On the subject of cultural relativism, considering that acts like FGM have been prohibited in the UK since 1985, Anthropologist Fadwa El Guindi compares FGM to ‘breast enhancement, in which the maternal function of the breast becomes secondary to men’s sexual pleasure’. Surgeon Ronán Conroy added that cosmetic genital procedures were in fact ‘driving the advance of female genital mutilation’ by encouraging women to see natural variations as defects’. Due to the commodification of women’s bodies and a neo-liberal culture that markets the aesthetic, the amount of work you can get done these days (breast implants, tummy tucks, botox, facelifts, etc.) shows how the agency of women is still being suppressed.
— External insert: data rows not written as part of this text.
(* ===== verification/RingBuffer.v ===== *)
(** * The ring buffer

    The map [events] of [oomkill.c] and what its definition means for the kernel: the
    class [RingBuffer] adds to [BpfKernel] how much of what was submitted the
    reader has released, and [RingBufferLaws] when a reservation finds room, as
    the kernel's documentation of the ring buffer has it.  From that follows how
    many events the agent may be behind before the probe drops one. *)
From S2P Require Import Prelude CTypes BpfHelpers BpfCoreRead BpfCoreQuery.
From S2P Require VmlinuxX86 VmlinuxArm64.

(** ** The map *)

(** [struct { __uint(type, BPF_MAP_TYPE_RINGBUF); __uint(max_entries, 1 << 24); } events],
    against the header's [enum bpf_map_type]; [None] does not compile. *)
Definition events (map_types : ctype) : option (list (string * map_member)) :=
  t ← enumerator map_types "BPF_MAP_TYPE_RINGBUF";
  Some [__uint "type" t; __uint "max_entries" (Z.shiftl 1 24)].

(** The size in bytes. *)
Definition ring_size : Z :=
  default 0 (def ← events VmlinuxX86.bpf_map_type; map_uint def "max_entries").

(** Both builds declare the same ring buffer. *)
Lemma events_builds map_types :
  map_types = VmlinuxX86.bpf_map_type ∨ map_types = VmlinuxArm64.bpf_map_type →
  ∃ def, events map_types = Some def ∧ map_uint def "type" = Some 27 ∧
    map_uint def "max_entries" = Some ring_size.
Proof. intros [-> | ->]; (eexists; split; [reflexivity|by split]). Qed.

(** The size is one the kernel accepts: a power of two, and whole pages of any size up
    to 64 KiB. *)
Lemma ring_size_valid : pow2 ring_size ∧ ∀ page, 0 <= page <= 16 → ring_size mod 2 ^ page = 0.
Proof.
  split; [by exists 24|]. intros page Hp. change ring_size with (2 ^ 24).
  replace (2 ^ 24) with (2 ^ (24 - page) * 2 ^ page); [apply Z_mod_mult|].
  rewrite <- Z.pow_add_r by lia. f_equal. lia.
Qed.

(** ** Room *)

(** The header of a record, and the space a record with [n] bytes of payload takes. *)
Definition BPF_RINGBUF_HDR_SZ : Z := 8.
Definition record_space (n : Z) : Z := align_up (n + BPF_RINGBUF_HDR_SZ) 8.

Definition space (samples : list (list byte)) : Z :=
  foldr (λ s acc, record_space (Z.of_nat (length s)) + acc) 0 samples.

Class RingBuffer (K : Type) `{BpfKernel K} := {
  (** how many of the submitted samples the reader is done with *)
  released : K → nat;
  (** the reader is done with the next one *)
  ringbuf_consume : K → K;
}.

(** What is submitted and not yet released, and its space. *)
Definition unread {K} `{RingBuffer K} (k : K) : list (list byte) :=
  drop (released k) (submitted k).
Definition in_use {K} `{RingBuffer K} (k : K) : Z := space (unread k).

Class RingBufferLaws (K : Type) `{RingBuffer K} : Prop := {
  (** probes release nothing *)
  released_reserve k n flags : released (ringbuf_reserve k n flags).2 = released k;
  released_submit k e flags : released (ringbuf_submit k e flags) = released k;
  consume_spec k :
    submitted (ringbuf_consume k) = submitted k ∧
    outstanding (ringbuf_consume k) = outstanding k ∧
    released (ringbuf_consume k) = S (released k);
  (** a reservation fails only for lack of room: the producer never gets a whole
      ring ahead of the reader *)
  reserve_room k n :
    outstanding k = 0%nat → 0 <= n →
    is_Some (ringbuf_reserve k n 0).1 ↔ in_use k + record_space n < ring_size;
}.

Lemma space_records n samples :
  Forall (λ s, Z.of_nat (length s) = n) samples →
  space samples = Z.of_nat (length samples) * record_space n.
Proof.
  induction 1 as [|s samples Hs _ IH]; [done|]. simpl space. rewrite Hs, IH. simpl length. lia.
Qed.

(** How many records of [n] bytes the ring buffer holds. *)
Definition ring_capacity (n : Z) : nat := Z.to_nat ((ring_size - 1) / record_space n).

(** With unread records of that size only, there is room below the capacity and none
    at it. *)
Lemma room_below_capacity {K} `{HR : RingBufferLaws K} (k : K) n :
  outstanding k = 0%nat → 0 <= n → Forall (λ s, Z.of_nat (length s) = n) (unread k) →
  is_Some (ringbuf_reserve k n 0).1 ↔ (length (unread k) < ring_capacity n)%nat.
Proof.
  intros Ho Hn Hu. rewrite reserve_room by done. unfold in_use, ring_capacity.
  rewrite (space_records n) by done.
  assert (0 < record_space n) as Hp.
  { unfold record_space, align_up, BPF_RINGBUF_HDR_SZ.
    pose proof (Z.div_le_mono 15 (n + 8 + 8 - 1) 8). change (15 / 8) with 1 in *. lia. }
  change ring_size with 16777216. set (u := Z.of_nat (length (unread k))).
  assert (u * record_space n + record_space n < 16777216 ↔
    u < (16777216 - 1) / record_space n) as ->.
  { split; intros Hx.
    - assert (u + 1 <= (16777216 - 1) / record_space n); [|lia]. apply Z.div_le_lower_bound; lia.
    - pose proof (Z.mul_div_le (16777216 - 1) (record_space n) Hp). nia. }
  unfold u. lia.
Qed.
(** A run of a shipped program on any kernel it can be relocated to. *)
Lemma probe_run {K} `{HK : BpfKernel K, HL : !BpfKernelLaws K} u a kenv lo
    {HO : HasLayout (b_headers (shipped a)) kenv lo} mem meantime (k : K) ctx v tot e k1 :
  undisturbed mem meantime k → oom_at lo mem (oc_arg a ctx) v →
  u64_at mem (oc_arg a ctx + oc_totalpages (layout_of a)) tot →
  ringbuf_reserve k (sizeof event_t) 0 = (Some e, k1) →
  ∃ k', kprobe__oom_kill_process u (shipped a) kenv meantime k ctx = Some (0, k') ∧
    submitted k' = submitted k ++ [encode_event (set_totalpages tot (spec_event k v))] ∧
    outstanding k' = outstanding k ∧ same_but_ringbuf (meantime last_call k1) k'.
Proof.
  intros Hu Hv Ht Hr. rewrite probe_runs.
  eapply run_undisturbed; [done..|]. rewrite <- (built_shipped a kenv lo HO) in Ht.
  destruct (reserve_event k e k1 Hr) as (He & _). destruct Hu as [_ Hm Hc Hg _ _].
  unfold reserved in *. rewrite Hr in *.
  by apply (fill_event_spec _ _ lo) with (mem := mem).
Qed.

(** C5. Refinement of the event specification by both shipped programs, on every
    kernel that has the members they read, wherever its structs place them
    ([totalpages] excepted), which goes on while they run: when memory that stays
    for the run holds an OOM situation at the probed function's argument, the
    current task remains the same and the ring buffer has room, the program
    returns 0 and appends one record to what the reader sees, the encoding of
    the well-formed event that describes the situation (victim, trigger, page
    limit, scope and the first four cgroup names leaf first), and changes
    nothing else.  What the kernel does elsewhere between any two reads does not
    matter. *)
Theorem probe_refines {K} `{HK : BpfKernel K, HL : !BpfKernelLaws K} u a kenv lo
    {HO : HasLayout (b_headers (shipped a)) kenv lo} mem meantime (k : K) ctx v e k1 :
  oc_totalpages lo = oc_totalpages (layout_of a) →
  undisturbed mem meantime k → oom_at lo mem (oc_arg a ctx) v →
  ringbuf_reserve k (sizeof event_t) 0 = (Some e, k1) →
  wf_event (spec_event k v) ∧
  ∃ k', kprobe__oom_kill_process u (shipped a) kenv meantime k ctx = Some (0, k') ∧
    submitted k' = submitted k ++ [encode_event (spec_event k v)] ∧
    outstanding k' = outstanding k ∧ same_but_ringbuf (meantime last_call k1) k'.
Proof.
  intros Hlo Hu Hv Hr. split; [by eapply wf_spec_event|].
  apply (probe_run u a kenv lo mem meantime k ctx v (v_totalpages v) e k1); [done..| |done].
  rewrite <- Hlo. by destruct Hv.
Qed.
Lemma value_pieces p :
  pieces_fit p → event_of (value BpfEvent_t (pieces_bytes p)).1 = Some (pieces_event p).
Proof.
  intros []. eassert (value BpfEvent_t (pieces_bytes p) = (VStruct _, _)) as ->.
  { unfold BpfEvent_t. cbn [value]. erewrite fields_step; [reflexivity|done| |reflexivity].
    unfold bpfEvent_t. cbn [value].
    match goal with |- context [GField "_" HostLayout ?fs] =>
      change (fields_value (GField "_" HostLayout fs)) with (fields_value fs) end.
    unfold pieces_bytes.
    erewrite fields_step; [reflexivity|done|by apply value_uint|].
    eapply fields_step; [done|by apply value_uint|].
    eapply fields_step; [done|by apply value_int8s|].
    eapply fields_step; [done|by apply value_int8s|].
    eapply fields_step; [done|by apply value_uint|].
    eapply fields_step; [done|apply value_bool|].
    eapply fields_step; [done|by apply value_names|].
    reflexivity. }
  cbn [fst]. unfold event_of.
  cbn [event_fields_of field String.eqb Ascii.eqb Bool.eqb mbind option_bind as_int as_bool].
  by rewrite !as_array_ints, as_array_names.
Qed.

(** Any byte string of the right length is cut that way. *)
Lemma pieces_exist raw :
  length raw = 568%nat → ∃ p, pieces_fit p ∧ raw = pieces_bytes p.
Proof.
  intros Hl.
  assert (∃ c, slice 48 1 raw = [c]) as [c Hc].
  { assert (length (slice 48 1 raw) = 1%nat) as H by (unfold slice; len).
    destruct (slice 48 1 raw) as [|c [|]]; try done. by exists c. }
  exists {|
    p_victim_pid := slice 0 4 raw; p_trigger_pid := slice 4 4 raw;
    p_victim_comm := slice 8 16 raw; p_trigger_comm := slice 24 16 raw;
    p_totalpages := slice 40 8 raw; p_global_oom := c;
    p_names := [slice 49 128 raw; slice 177 128 raw; slice 305 128 raw; slice 433 128 raw];
    p_pad := slice 561 7 raw |}.
  split.
  - constructor; simpl; try (unfold slice; len). repeat constructor; unfold slice; len.
  - unfold pieces_bytes. cbn [p_victim_pid p_trigger_pid p_victim_comm p_trigger_comm
      p_totalpages p_global_oom p_names p_pad concat].
    rewrite app_nil_r. change (c :: ?l) with ([c] ++ l). rewrite <- Hc, <- !app_assoc.
    replace (slice 561 7 raw) with (drop 561 raw)
      by (unfold slice; rewrite take_ge; [done|len]).
    by rewrite (slice_drop 433), (slice_drop 305), (slice_drop 177), (slice_drop 49),
      (slice_drop 48), (slice_drop 40), (slice_drop 24), (slice_drop 8), (slice_drop 4),
      (slice_drop 0).
Qed.
(* ===== verification/Chart.v ===== *)
(** * The chart's command line

    How [chart/oom-tracer/templates/daemonset.yaml] makes the agent's arguments from
    the chart's values, and what the agent makes of them.  The template writes each
    argument as plain YAML text; reading YAML is a parameter ([Yaml]) of which only
    texts without special characters are asked, and so is how Helm writes numbers
    ([Helm]): as floating-point numbers, which from a million on have an exponent. *)
From S2P Require Import Prelude GoStrings GoFlag Annotation GoBinary Metrics K8s Tracer Command CommandLine.

(** ** Values *)

(** The part of [values.yaml] the arguments are made of. *)
Record values := {
  logLevel : Z;
  victimAnnotation : gostring;
  dryRun : bool;
  metric_disabled : bool;
  metric_host : gostring;
  metric_port : Z;
  extraArgs : list gostring;
}.

Definition default_values : values := {|
  logLevel := 0; victimAnnotation := bs "oom-tracer.alpha.kubernetes.io/evict-me=yes";
  dryRun := false; metric_disabled := false; metric_host := []; metric_port := 8080;
  extraArgs := [] |}.

(** ** The template *)

(** [default d v] *)
Definition template_default (d v : gostring) : gostring := if decide (v = []) then d else v.

(** How a number of the values is written. *)
Class Helm := print_number : Z → gostring.

(** The text after [--victim_annotation=]. *)
Definition chart_annotation (v : values) : gostring :=
  if dryRun v then [x22; x22]
  else template_default (bs "oom-tracer.alpha.kubernetes.io/evict-me='yes'") (victimAnnotation v).

(** The text after [--metrics_bind_address=], unless it is left out. *)
Definition chart_address {P : Helm} (v : values) : gostring :=
  metric_host v ++ x3a :: print_number (metric_port v).

(** The items of [args] before the extra ones. *)
Definition arg_texts {P : Helm} (v : values) : list gostring :=
  [bs "--v=" ++ print_number (logLevel v); bs "--victim_annotation=" ++ chart_annotation v] ++
  (if metric_disabled v then [] else [bs "--metrics_bind_address=" ++ chart_address v]).

(** What the YAML text of an item is, if it is a string. *)
Class Yaml := scalar : gostring → option gostring.

(** Printable ASCII in which no colon ends a word, no hash begins one and nothing is
    expanded by the kubelet. *)
Fixpoint plain (s : gostring) : bool :=
  match s with
  | [] => true
  | c :: s =>
      (32 <=? byte_to_Z c) && (byte_to_Z c <=? 126) && negb (bool_decide (c = x24)) &&
      match s with
      | [] => negb (bool_decide (c = x3a)) && negb (bool_decide (c = x20))
      | c' :: _ =>
          negb (bool_decide (c = x3a) && bool_decide (c' = x20)) &&
          negb (bool_decide (c = x20) && bool_decide (c' = x23))
      end && plain s
  end.

(** A plain text that begins like a flag stands for itself. *)
Class YamlLaws {Y : Yaml} : Prop :=
  scalar_plain name s : plain (bs "--" ++ name ++ x3d :: s) = true →
    scalar (bs "--" ++ name ++ x3d :: s) = Some (bs "--" ++ name ++ x3d :: s).

(** The arguments of the container; extra ones are written by [toYaml], which quotes what
    has to be. *)
Definition container_args {P : Helm} {Y : Yaml} (v : values) : option (list gostring) :=
  (λ args, args ++ extraArgs v) <$> mapM scalar (arg_texts v).

(** ** The options *)

(** What the arguments make of the agent's defaults. *)
Definition options_of_values {P : Helm} {F} (v : values) (defaults : options F) : options F :=
  let opts := set_victim_annotation (chart_annotation v) defaults in
  if metric_disabled v then opts else set_metrics_bind_address (chart_address v) opts.

Definition chart_settings {P : Helm} (v : values) : list setting :=
  [option_setting "v" (print_number (logLevel v));
   option_setting "victim_annotation" (chart_annotation v)] ++
  (if metric_disabled v then [] else [option_setting "metrics_bind_address" (chart_address v)]).

Lemma chart_settings_spell {P : Helm} v : concat (spell <$> chart_settings v) = arg_texts v.
Proof. unfold chart_settings, arg_texts. by destruct (metric_disabled v). Qed.

Lemma container_args_plain {P : Helm} `{YL : YamlLaws} v :
  Forall (λ t, plain t = true) (arg_texts v) →
  container_args v = Some (arg_texts v ++ extraArgs v).
Proof.
  intros Hp. unfold container_args.
  assert (mapM scalar (arg_texts v) = Some (arg_texts v)) as ->; [|done].
  apply mapM_Some. unfold arg_texts in *.
  assert (∀ name s, plain (bs "--" ++ name ++ x3d :: s) = true →
    scalar (bs "--" ++ name ++ x3d :: s) = Some (bs "--" ++ name ++ x3d :: s)) as Hs
    by apply scalar_plain.
  inversion Hp as [|? ? H1 Hp1]; subst. inversion Hp1 as [|? ? H2 Hp2]; subst.
  constructor; [by apply (Hs (bs "v"))|].
  constructor; [by apply (Hs (bs "victim_annotation"))|].
  destruct (metric_disabled v); [constructor|]. inversion Hp2 as [|? ? H3 _]; subst.
  constructor; [by apply (Hs (bs "metrics_bind_address"))|constructor].
Qed.

Section chart.
Context {F S : Type} `{FL : Float64 F} `{KL : KlogLaws S} {P : Helm} `{YL : YamlLaws}.

Lemma lookup_klog_flag name (f : Flag S) :
  lookup_flag klog_flags name = Some f →
  lookup_flag (klog_flag (F := F) <$> klog_flags) name = Some (klog_flag f).
Proof using.
  unfold lookup_flag. induction klog_flags as [|g l IH]; [done|]. simpl.
  destruct (bool_decide (flag_name g = name)); [by intros [= ->]|done].
Qed.

(** klog accepts the verbosity. *)
Definition accepts_level (level : Z) (ks : S) : Prop :=
  ∃ f, lookup_flag klog_flags (bs "v") = Some f ∧ Set_ f (print_number level) klog_defaults = Some ks.

Lemma chart_sets v (o : options F) ks :
  accepts_level (logLevel v) ks →
  sets_all formal (chart_settings v) (o, klog_defaults) (options_of_values v o, ks).
Proof using.
  intros (f & Hf & Hs). unfold chart_settings, options_of_values. eexists. split.
  { exists (klog_flag f). split; [by apply lookup_klog_flag|]. split; [|exact I].
    cbn [klog_flag Set_ option_setting value_of snd]. by rewrite Hs. }
  eexists. split; [by eapply sets_main|].
  destruct (metric_disabled v); [done|]. eexists. split; [by eapply sets_main|done].
Qed.

Lemma chart_parses env v ks :
  Forall (λ t, plain t = true) (arg_texts v) → extraArgs v = [] → accepts_level (logLevel v) ks →
  container_args v = Some (arg_texts v) ∧
  parse_command_line env (arg_texts v) = Parsed (options_of_values v (default_options (fifty (F := F))
    (kube_config_default (HomeDir env) (Stat env)) (K8S_NODENAME env)), ks) [].
Proof using YL KL.
  intros Hp Hx Hk. rewrite container_args_plain, Hx, app_nil_r by done. split; [done|].
  apply flag_syntax; [apply formal_ok|]. exists (chart_settings v), [].
  rewrite chart_settings_spell, app_nil_r. split; [done|]. split; [by apply chart_sets|by right].
Qed.
End chart.

(** C31. The chart.  For values whose texts have no special characters, the agent starts
    with just the options the template asks for: its defaults (the node name of the
    downward API among them) but for the annotation and, unless metrics are disabled,
    the address of the metrics.  That is not what the chart means in three cases.  With
    [dryRun] the agent does not run in observation-only mode: the two quotation marks
    are no annotation, and the process ends before it traces anything, if it does not
    wait to be connected.  Without an
    annotation in the values the template's own marks pods with the value ['yes'] in
    quotation marks.  And disabled metrics are served all the same, on the default
    address. *)
Theorem chart_spec {F S W error} `{FL : Float64 F} `{KL : KlogLaws S} {P : Helm} `{YL : YamlLaws}
    `{HW : World W error} {U : Unix} `{CL : ClientLib error} to_float32 canceled env v
    (ks : S) load rs (w : W) :
  Forall (λ t, plain t = true) (arg_texts v) → extraArgs v = [] → accepts_level (logLevel v) ks →
  let opts := options_of_values v (default_options (fifty (F := F))
    (kube_config_default (HomeDir env) (Stat env)) (K8S_NODENAME env)) in
  ∃ args, container_args v = Some args ∧
    parse_command_line env args = Parsed (opts, ks) [] ∧
    oom_tracer (S := S) to_float32 canceled env args load rs w =
      inr (main to_float32 canceled opts load rs w) ∧
    (dryRun v = true →
      parseAnnotation (victim_annotation opts) = inr (InvalidAnnotation [x22; x22]) ∧
      match (main to_float32 canceled opts load rs w).1.1 with
      | Finished | Tracing | Fatal (TracerFailed _) => False
      | _ => patches (main to_float32 canceled opts load rs w).2 = patches w
      end) ∧
    (dryRun v = false → victimAnnotation v = [] →
      parseAnnotation (victim_annotation opts) =
        inl (bs "oom-tracer.alpha.kubernetes.io/evict-me", bs "'yes'")) ∧
    (metric_disabled v = true → metrics_bind_address opts = bs ":8080").
Proof.
  intros Hp Hx Hk opts. destruct (chart_parses env v ks Hp Hx Hk) as [Ha Hparse].
  exists (arg_texts v). split; [done|]. split; [done|]. split_and!.
  - unfold oom_tracer. by rewrite Hparse.
  - intros Hd.
    assert (victim_annotation opts = [x22; x22] ∧ print_version opts = false) as [Ho Hv].
    { unfold opts, options_of_values, chart_annotation. rewrite Hd. by destruct (metric_disabled v). }
    rewrite Ho. split; [reflexivity|]. unfold main, start_up. rewrite Hv, Ho.
    case_decide; [done|]. destruct (CreateClients _) as [[cl|err]|]; [|done..].
    destruct (NewMetrics _ w) as [[m w1]|] eqn:Hm; [|done].
    by destruct (NewMetrics_wf _ _ _ _ Hm) as (_ & Hp' & _).
  - intros Hd Hn. unfold opts, options_of_values, chart_annotation, template_default.
    rewrite Hd, Hn, decide_True by done. by destruct (metric_disabled v).
  - intros Hm. unfold opts, options_of_values. by rewrite Hm.
Qed.
(* ===== verification/SimShutdown.v ===== *)
(** * A run of the process

    The theorems about the goroutines on a concrete run: the example library and
    world, one sample, then SIGTERM, the closing of the reader and the end of
    the tracing function. *)
From S2P Require Import Prelude BpfCoreRead OomKill GoStrings GoErrors Loading GoRegexp Lookup GoBinary Metrics K8s Tracer Command Fairness Shutdown SimWorld.

Definition sim_objs : bpfObjects := {| KprobeOomKillProcess := 8; Events := 9 |}%positive.

Abbreviation sim_close := (closeFn (L := simlib) (E := string) sim_objs 10 11).
Abbreviation sim_proc := (proc simlib simw string).

(** The library once everything is loaded. *)
Definition sim_loaded : simlib :=
  (LoadBPF (E := string) [] (bs "oom_kill_process") (example_lib [])).2.

Lemma sim_load :
  LoadBPF [] (bs "oom_kill_process") (example_lib []) = (inl (11%positive, sim_close), sim_loaded).
Proof. vm_compute. reflexivity. Qed.

(** The process in the loop, with a context and a goroutine in some state. *)
Definition sim_state (ctx : option (goerror string)) (g : goroutine) (c : bool)
    (k : control string) (l : simlib) (w : simw) : sim_proc := {|
  ctx_Err := ctx; bpf := Some (11%positive, sim_close); waiter := g; rd_closed := c; pc := k;
  lib := l; world := w |}.

Definition sim_sample : read_result (goerror string) := Sample (encode_event example_sample).
Definition sim_handled : simw := (handle example_tracer sim_sample example_world).2.
Definition sim_reader_closed : simlib := (Close (E := string) 11%positive sim_loaded).2.

Definition sim_run (n : nat) : sim_proc :=
  match n with
  | 0 => sim_state None Awaiting false Loop sim_loaded example_world
  | 1 => sim_state None Awaiting false Loop sim_loaded sim_handled
  | 2 => sim_state (Some Canceled) Awaiting false Loop sim_loaded sim_handled
  | 3 => sim_state (Some Canceled) CallingClose false Loop sim_loaded sim_handled
  | 4 => sim_state (Some Canceled) Exited true Loop sim_reader_closed sim_handled
  | 5 => sim_state (Some Canceled) Exited true (Deferred (Some Canceled)) sim_reader_closed
           sim_handled
  | _ => sim_state (Some Canceled) Exited true (Ended (Some Canceled))
           (sim_close sim_reader_closed) sim_handled
  end%nat.

Definition sim_whose (n : nat) : actor :=
  match n with
  | 0 | 4 | 5 => Tracing_loop
  | 2 | 3 => Waiter
  | _ => Environment
  end%nat.

Abbreviation sim_step := (pstep (L := simlib) (E := string) example_tracer catch_up).

Lemma sim_steps : infinite_run sim_step sim_run sim_whose.
Proof.
  intros n. destruct n as [|[|[|[|[|[|n]]]]]]; cbn [sim_whose sim_run].
  - apply (loop_read _ _ _ _ _ _ _ _ sim_sample id Running sim_handled);
      [done|apply permitted_id|].
    vm_compute. reflexivity.
  - apply signal.
  - apply waiter_done.
  - exact (waiter_close example_tracer catch_up (Some Canceled) 11 sim_close false Loop
      sim_loaded sim_handled).
  - apply (loop_read _ _ _ _ _ _ _ _ (ErrClosed (Some Canceled)) id (Returned (Some Canceled)));
      [done|apply permitted_id|reflexivity].
  - apply loop_deferred.
  - apply elsewhere. by left.
Qed.

Lemma sim_start : sim_run 0 = start [] None (example_lib []) example_world.
Proof. unfold start. by rewrite sim_load. Qed.

Lemma sim_fair a may :
  a ≠ Environment → (∀ p, may p → enabled sim_step a p) → fair sim_run sim_whose may a.
Proof.
  intros Ha Hmay n. exists (n + 6)%nat. split; [lia|]. right. intros [p Hp]%Hmay.
  rewrite Nat.add_comm in Hp. simpl in Hp. apply Ha. by eapply ended_stuck in Hp.
Qed.

Lemma sim_reached n : rtc (any_step example_tracer catch_up)
  (start [] None (example_lib []) example_world) (sim_run n).
Proof. apply (run_reachable _ _ _ _ _ _ _ _ sim_start sim_steps). Qed.

Lemma shutdown_safe_witness :
  rtc (step example_tracer (λ w w', w' = w ∨ catch_up w w')) (Running, example_world)
    (Returned (Some Canceled), sim_handled) ∧
  cause (L := simlib) (W := simw) example_tracer [] (example_lib []) (Some Canceled)
    (Some Canceled).
Proof.
  destruct (shutdown_safe example_tracer [] catch_up (example_lib []) example_world None
    (sim_run 6)) as (Hr & Hc & _).
  - by left.
  - apply sim_reached.
  - split; [exact Hr|]. by apply Hc.
Defined.

Lemma shutdown_live_witness :
  ∃ m err, pc (sim_run m) = Ended err ∧ opened (lib (sim_run m)) = {[7%positive]}.
Proof.
  destruct (shutdown_live example_tracer [] catch_up (example_lib []) example_world None sim_run
    sim_whose 2) as (m & err & Hm & _ & Ho).
  - by left.
  - apply sim_start.
  - apply sim_steps.
  - by apply sim_fair.
  - apply sim_fair; [done|]. by intros p [_ ?].
  - done.
  - by left.
  - exists m, err. split; [exact Hm|]. apply Ho; [|done].
    destruct m as [|[|[|[|[|[|m]]]]]]; done.
Defined.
Put second to the desires of men, women’s bodies are suffering similar mutilation in our own backyards. It’s argued that some girls make a ‘conscious decision’ to undergo the circumcision process. But, in the scheme of things, how informed is this decision?
Sarah W. Rodriguez, ‘Rethinking the History of Female Circumcision and Clitoridectomy: American Medicine and Female Sexuality in the Late Nineteenth Century’, Journal of the History of Medicine and Allied Sciences. 63(3), July 2008, pp. 323–347.
Ronán M. Conroy, ‘Female genital mutilation: whose problem, whose solution?’, British Medical Journal, 333(7559), 15 July 2006.
Nancy Ehrenreich, Mark Barr, ‘Intersex Surgery, Female Genital Cutting, and the Selective Condemnation of “Cultural Practices” ‘, Harvard Civil Rights-Civil Liberties Law Review, 40(1), 2005 (pp. 71–140), pp. 74–75.